### Problem to solve
Copy exactly the lines of the data below that run from the line holding "#[global] Open Scope Z_scope." through the line holding "[refund_requested; replacement_requested; repair_requested]", both ends included.

### Task input
=== Section Start ===

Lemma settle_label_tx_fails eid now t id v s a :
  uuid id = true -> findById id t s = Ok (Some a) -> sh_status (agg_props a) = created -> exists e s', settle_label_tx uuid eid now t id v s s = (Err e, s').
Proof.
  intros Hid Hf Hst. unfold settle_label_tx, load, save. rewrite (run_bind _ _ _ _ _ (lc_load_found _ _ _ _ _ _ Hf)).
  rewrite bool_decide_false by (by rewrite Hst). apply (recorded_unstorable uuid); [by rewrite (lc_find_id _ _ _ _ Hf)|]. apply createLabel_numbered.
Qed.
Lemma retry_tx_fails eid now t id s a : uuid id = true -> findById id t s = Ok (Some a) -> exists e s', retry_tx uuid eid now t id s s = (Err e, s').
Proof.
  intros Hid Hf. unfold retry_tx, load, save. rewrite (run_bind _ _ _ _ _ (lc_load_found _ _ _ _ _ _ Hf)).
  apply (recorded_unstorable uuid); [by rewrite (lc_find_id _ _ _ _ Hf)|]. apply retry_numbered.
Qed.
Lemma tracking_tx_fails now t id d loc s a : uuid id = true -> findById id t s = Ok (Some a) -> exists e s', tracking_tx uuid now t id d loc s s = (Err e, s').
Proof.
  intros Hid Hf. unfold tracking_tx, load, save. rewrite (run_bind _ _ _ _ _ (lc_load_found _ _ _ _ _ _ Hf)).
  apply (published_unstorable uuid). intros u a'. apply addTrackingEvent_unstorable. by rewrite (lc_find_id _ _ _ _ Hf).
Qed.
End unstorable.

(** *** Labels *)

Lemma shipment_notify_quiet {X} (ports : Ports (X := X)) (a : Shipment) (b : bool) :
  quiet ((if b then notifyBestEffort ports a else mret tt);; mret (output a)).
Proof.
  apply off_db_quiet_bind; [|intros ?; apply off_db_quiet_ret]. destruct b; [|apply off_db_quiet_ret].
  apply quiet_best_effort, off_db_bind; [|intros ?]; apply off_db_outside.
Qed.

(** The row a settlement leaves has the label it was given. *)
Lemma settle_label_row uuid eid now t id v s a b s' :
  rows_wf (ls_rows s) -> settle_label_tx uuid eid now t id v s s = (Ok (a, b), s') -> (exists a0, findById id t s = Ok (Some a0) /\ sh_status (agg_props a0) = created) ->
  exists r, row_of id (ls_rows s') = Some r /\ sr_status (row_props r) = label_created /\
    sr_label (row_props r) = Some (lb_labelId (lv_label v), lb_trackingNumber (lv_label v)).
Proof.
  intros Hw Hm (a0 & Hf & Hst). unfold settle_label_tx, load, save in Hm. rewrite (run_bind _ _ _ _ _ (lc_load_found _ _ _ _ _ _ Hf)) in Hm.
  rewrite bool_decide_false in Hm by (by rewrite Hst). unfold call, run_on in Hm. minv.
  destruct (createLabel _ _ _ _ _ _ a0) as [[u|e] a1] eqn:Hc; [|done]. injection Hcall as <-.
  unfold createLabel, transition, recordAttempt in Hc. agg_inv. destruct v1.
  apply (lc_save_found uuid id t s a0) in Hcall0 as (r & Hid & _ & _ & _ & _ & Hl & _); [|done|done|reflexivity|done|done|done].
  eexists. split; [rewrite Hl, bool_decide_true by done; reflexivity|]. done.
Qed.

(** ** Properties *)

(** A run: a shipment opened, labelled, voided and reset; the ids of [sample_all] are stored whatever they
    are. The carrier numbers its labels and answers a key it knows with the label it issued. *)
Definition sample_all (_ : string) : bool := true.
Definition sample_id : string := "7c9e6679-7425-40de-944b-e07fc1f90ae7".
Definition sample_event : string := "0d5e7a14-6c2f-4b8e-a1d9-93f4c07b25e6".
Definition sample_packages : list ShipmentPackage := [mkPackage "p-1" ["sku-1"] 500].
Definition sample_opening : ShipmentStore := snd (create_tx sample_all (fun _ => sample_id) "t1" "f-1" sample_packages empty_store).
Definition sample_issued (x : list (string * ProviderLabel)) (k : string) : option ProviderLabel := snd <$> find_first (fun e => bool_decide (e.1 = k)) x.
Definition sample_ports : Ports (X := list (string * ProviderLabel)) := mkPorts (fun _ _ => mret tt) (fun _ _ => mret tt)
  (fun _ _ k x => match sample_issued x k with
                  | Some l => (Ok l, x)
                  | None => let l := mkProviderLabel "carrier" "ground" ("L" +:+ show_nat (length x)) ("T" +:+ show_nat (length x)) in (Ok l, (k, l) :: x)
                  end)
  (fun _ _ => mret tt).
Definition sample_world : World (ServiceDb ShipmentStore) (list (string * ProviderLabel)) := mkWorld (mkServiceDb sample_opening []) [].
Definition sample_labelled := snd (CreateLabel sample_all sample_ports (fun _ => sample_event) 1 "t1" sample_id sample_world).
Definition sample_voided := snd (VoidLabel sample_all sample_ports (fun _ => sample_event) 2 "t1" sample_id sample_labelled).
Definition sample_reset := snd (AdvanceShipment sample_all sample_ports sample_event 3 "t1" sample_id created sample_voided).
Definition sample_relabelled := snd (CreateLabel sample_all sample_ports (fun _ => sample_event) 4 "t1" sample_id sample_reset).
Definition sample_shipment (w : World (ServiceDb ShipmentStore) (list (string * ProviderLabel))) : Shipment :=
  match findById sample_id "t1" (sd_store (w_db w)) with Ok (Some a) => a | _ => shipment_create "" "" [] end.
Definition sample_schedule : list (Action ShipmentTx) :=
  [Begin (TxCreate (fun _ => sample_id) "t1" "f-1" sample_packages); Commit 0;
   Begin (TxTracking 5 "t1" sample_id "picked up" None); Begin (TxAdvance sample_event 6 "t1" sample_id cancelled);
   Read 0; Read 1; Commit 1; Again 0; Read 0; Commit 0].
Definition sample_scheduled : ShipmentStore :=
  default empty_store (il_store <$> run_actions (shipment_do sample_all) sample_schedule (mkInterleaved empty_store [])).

=== Section End ===
=== Section Start ===

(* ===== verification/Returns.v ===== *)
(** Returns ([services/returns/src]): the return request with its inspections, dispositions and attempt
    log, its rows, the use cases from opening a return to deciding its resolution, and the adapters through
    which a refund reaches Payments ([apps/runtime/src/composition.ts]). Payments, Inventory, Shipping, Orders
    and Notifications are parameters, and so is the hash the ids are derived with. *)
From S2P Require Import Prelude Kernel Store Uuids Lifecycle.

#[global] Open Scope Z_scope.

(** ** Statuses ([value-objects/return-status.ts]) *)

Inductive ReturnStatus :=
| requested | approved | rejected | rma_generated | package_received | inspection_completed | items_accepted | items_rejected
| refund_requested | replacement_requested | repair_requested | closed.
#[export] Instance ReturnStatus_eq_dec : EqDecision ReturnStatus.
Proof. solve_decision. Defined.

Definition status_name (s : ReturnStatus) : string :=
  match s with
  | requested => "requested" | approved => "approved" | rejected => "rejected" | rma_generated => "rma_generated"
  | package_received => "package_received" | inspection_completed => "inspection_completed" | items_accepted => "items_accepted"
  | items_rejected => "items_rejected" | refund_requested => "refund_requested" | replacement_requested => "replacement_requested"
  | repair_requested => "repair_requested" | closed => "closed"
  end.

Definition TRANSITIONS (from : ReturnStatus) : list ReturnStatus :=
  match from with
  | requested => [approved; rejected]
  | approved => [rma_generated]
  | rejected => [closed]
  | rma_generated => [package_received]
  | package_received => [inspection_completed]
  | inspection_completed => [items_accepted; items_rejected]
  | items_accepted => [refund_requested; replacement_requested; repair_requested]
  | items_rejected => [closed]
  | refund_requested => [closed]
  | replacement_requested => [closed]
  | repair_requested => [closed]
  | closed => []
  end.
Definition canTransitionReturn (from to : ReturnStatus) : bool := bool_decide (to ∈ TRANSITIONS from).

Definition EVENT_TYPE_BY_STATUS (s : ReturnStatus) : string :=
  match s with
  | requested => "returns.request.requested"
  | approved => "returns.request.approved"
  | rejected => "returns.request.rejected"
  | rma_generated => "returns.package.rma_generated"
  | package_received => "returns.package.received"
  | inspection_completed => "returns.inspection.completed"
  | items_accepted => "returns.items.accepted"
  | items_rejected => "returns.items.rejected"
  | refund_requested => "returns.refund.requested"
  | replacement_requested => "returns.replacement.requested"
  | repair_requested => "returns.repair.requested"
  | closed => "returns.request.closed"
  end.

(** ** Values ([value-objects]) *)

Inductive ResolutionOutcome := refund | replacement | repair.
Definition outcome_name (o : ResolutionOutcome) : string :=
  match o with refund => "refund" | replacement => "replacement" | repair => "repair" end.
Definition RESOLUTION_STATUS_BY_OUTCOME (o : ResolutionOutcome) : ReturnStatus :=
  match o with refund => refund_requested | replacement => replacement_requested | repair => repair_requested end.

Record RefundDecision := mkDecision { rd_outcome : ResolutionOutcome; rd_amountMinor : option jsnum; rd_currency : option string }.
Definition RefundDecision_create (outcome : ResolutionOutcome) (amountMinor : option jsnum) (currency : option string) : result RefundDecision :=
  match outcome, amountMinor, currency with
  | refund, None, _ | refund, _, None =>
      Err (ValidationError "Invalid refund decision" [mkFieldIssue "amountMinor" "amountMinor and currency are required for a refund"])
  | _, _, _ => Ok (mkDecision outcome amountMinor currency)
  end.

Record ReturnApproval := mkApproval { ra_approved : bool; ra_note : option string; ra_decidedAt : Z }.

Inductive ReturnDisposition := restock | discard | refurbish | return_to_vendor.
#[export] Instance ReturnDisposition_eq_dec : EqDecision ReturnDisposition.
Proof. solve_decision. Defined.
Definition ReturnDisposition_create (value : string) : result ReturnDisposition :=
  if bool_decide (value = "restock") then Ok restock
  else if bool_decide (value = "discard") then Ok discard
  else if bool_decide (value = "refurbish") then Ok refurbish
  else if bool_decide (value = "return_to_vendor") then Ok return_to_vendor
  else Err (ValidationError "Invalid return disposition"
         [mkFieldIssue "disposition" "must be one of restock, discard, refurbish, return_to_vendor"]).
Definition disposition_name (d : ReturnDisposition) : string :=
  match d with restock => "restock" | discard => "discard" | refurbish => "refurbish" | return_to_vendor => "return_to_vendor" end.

=== Section End ===
=== Section Start ===

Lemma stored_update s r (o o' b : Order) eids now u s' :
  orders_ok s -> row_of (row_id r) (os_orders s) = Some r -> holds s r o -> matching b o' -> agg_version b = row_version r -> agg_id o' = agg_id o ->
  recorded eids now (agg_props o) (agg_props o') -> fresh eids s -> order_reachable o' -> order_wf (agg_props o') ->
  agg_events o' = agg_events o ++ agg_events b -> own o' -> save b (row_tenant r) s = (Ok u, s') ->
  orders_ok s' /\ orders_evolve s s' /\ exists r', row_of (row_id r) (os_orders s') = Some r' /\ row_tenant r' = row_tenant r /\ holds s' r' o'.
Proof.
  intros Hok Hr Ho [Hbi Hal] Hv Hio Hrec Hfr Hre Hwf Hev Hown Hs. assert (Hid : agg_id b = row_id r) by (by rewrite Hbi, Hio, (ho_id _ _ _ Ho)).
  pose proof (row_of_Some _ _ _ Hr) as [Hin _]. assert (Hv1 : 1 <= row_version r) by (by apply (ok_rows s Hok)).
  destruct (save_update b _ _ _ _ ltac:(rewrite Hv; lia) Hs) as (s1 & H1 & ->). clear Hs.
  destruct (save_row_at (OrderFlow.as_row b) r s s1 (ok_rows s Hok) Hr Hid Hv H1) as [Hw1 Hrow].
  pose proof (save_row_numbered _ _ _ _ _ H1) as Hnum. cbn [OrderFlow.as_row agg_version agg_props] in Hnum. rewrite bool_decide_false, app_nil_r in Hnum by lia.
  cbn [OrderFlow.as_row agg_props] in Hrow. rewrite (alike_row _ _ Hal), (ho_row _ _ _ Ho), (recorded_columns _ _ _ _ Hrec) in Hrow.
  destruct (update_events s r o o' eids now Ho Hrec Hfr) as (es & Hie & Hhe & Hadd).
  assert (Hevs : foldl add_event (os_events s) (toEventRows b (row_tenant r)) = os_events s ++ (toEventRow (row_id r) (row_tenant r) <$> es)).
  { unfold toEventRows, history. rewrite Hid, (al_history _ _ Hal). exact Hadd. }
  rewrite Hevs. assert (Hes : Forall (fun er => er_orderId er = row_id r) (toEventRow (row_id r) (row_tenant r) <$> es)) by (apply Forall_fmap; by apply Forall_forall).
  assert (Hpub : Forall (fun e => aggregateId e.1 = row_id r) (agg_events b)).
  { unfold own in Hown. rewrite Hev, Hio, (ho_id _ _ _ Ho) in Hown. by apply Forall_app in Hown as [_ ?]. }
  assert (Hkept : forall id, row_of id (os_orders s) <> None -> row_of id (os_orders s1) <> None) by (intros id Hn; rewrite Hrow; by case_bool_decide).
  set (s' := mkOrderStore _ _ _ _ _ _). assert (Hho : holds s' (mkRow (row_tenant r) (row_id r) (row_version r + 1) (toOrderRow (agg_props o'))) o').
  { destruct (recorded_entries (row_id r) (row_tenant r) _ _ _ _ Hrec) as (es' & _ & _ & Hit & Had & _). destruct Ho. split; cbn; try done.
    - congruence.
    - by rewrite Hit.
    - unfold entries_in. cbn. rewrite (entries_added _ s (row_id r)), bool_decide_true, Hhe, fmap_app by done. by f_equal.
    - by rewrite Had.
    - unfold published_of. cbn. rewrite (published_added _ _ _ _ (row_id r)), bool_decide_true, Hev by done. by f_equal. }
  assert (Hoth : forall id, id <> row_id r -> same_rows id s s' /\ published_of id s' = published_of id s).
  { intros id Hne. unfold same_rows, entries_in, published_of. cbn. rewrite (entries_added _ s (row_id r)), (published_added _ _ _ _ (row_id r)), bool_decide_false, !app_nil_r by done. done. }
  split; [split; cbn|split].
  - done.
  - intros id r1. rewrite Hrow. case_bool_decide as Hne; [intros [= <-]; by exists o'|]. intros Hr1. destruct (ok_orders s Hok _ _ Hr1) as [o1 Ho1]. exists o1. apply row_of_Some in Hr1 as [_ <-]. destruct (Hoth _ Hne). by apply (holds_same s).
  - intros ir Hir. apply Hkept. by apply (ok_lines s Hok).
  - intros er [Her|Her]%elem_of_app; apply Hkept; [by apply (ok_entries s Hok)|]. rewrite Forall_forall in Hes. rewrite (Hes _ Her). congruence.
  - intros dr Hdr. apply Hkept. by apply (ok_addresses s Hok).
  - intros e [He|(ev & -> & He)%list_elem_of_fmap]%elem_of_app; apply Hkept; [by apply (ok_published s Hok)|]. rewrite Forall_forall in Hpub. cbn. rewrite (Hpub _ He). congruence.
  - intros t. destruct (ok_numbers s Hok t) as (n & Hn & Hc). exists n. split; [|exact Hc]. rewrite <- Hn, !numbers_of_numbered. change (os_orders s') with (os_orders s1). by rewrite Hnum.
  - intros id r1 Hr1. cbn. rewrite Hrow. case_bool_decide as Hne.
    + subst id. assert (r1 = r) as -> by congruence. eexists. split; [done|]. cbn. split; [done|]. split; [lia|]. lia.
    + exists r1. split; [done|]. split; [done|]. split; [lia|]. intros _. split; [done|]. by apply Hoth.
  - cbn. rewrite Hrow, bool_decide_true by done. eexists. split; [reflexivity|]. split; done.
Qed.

=== Section End ===

### Solution
#[global] Open Scope Z_scope.

(** ** Statuses ([value-objects/return-status.ts]) *)

Inductive ReturnStatus :=
| requested | approved | rejected | rma_generated | package_received | inspection_completed | items_accepted | items_rejected
| refund_requested | replacement_requested | repair_requested | closed.
#[export] Instance ReturnStatus_eq_dec : EqDecision ReturnStatus.
Proof. solve_decision. Defined.

Definition status_name (s : ReturnStatus) : string :=
  match s with
  | requested => "requested" | approved => "approved" | rejected => "rejected" | rma_generated => "rma_generated"
  | package_received => "package_received" | inspection_completed => "inspection_completed" | items_accepted => "items_accepted"
  | items_rejected => "items_rejected" | refund_requested => "refund_requested" | replacement_requested => "replacement_requested"
  | repair_requested => "repair_requested" | closed => "closed"
  end.

Definition TRANSITIONS (from : ReturnStatus) : list ReturnStatus :=
  match from with
  | requested => [approved; rejected]
  | approved => [rma_generated]
  | rejected => [closed]
  | rma_generated => [package_received]
  | package_received => [inspection_completed]
  | inspection_completed => [items_accepted; items_rejected]
  | items_accepted => [refund_requested; replacement_requested; repair_requested]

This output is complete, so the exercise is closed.